**Problem:** For each line below with the word "Hlook", write out a copy.

[Collected data entries]
* * * * * * * * *
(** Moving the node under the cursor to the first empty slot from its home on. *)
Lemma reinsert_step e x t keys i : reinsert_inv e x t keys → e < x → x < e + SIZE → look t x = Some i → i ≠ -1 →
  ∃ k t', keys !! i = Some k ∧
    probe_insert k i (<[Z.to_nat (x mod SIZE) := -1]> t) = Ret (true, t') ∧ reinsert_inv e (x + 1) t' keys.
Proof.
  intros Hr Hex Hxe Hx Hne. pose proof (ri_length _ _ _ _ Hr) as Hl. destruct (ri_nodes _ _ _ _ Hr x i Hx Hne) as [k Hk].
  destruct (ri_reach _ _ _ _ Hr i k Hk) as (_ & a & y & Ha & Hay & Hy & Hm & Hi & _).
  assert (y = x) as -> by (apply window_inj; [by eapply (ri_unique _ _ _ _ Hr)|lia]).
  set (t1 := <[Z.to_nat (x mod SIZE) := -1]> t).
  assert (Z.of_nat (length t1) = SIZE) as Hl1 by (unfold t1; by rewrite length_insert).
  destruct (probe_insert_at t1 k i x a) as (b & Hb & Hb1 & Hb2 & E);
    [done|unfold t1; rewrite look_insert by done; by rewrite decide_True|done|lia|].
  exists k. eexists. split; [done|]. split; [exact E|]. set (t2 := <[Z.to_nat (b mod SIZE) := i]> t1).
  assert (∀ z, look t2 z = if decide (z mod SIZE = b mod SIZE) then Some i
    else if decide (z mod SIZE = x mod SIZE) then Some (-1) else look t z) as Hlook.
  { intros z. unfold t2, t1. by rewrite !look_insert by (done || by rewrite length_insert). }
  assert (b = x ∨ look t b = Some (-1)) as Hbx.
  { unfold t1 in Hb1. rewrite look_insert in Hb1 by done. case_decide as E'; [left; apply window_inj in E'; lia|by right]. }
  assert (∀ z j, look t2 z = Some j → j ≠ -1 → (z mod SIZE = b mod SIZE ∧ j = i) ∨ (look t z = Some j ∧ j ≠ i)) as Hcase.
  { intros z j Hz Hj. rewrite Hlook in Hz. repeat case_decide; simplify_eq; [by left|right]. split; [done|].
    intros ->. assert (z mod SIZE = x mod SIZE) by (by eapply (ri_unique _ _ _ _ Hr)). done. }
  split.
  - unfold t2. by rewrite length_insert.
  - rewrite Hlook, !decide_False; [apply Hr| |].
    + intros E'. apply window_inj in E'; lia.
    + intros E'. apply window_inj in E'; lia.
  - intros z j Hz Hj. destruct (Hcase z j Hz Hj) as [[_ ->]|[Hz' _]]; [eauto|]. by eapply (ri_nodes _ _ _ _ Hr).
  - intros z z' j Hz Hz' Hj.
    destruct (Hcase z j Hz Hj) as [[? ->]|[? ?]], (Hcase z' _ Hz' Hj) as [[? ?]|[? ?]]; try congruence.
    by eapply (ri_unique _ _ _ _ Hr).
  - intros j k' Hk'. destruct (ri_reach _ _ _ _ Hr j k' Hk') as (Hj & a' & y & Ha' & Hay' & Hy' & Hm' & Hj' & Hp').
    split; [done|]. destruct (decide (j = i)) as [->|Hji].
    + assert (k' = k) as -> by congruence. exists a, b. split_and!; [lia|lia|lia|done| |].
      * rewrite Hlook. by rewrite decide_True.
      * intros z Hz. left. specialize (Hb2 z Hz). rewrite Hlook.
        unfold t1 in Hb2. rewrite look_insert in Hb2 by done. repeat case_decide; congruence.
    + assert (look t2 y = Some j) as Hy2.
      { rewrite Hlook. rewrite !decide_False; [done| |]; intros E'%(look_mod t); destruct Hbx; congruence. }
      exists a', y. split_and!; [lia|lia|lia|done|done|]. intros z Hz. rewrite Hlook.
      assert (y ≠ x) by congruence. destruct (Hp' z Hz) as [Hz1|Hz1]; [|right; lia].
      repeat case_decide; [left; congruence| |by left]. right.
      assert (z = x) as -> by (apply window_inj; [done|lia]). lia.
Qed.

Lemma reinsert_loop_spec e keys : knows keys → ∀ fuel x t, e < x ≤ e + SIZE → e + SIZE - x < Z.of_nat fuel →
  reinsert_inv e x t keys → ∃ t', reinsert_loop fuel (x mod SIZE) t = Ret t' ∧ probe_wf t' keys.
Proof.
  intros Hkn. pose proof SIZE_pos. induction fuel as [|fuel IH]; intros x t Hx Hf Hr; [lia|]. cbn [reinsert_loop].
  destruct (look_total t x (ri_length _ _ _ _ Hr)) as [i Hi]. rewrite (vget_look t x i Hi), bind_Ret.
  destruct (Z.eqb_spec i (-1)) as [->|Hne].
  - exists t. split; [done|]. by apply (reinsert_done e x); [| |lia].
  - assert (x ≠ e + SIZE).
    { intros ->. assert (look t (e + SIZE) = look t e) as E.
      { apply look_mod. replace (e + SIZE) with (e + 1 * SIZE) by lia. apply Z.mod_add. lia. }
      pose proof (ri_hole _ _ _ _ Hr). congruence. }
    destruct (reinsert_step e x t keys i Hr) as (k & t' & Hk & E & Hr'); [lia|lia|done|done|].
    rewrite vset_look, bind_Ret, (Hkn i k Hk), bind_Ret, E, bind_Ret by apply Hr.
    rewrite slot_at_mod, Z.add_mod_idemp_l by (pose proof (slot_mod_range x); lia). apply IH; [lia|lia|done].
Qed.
* * * * * * * * *
**Answer for this exercise:**
    else if decide (z mod SIZE = x mod SIZE) then Some (-1) else look t z) as Hlook.
  { intros z j Hz Hj. rewrite Hlook in Hz. repeat case_decide; simplify_eq; [by left|right]. split; [done|].
  - rewrite Hlook, !decide_False; [apply Hr| |].
      * rewrite Hlook. by rewrite decide_True.
      * intros z Hz. left. specialize (Hb2 z Hz). rewrite Hlook.
      { rewrite Hlook. rewrite !decide_False; [done| |]; intros E'%(look_mod t); destruct Hbx; congruence. }
      exists a', y. split_and!; [lia|lia|lia|done|done|]. intros z Hz. rewrite Hlook.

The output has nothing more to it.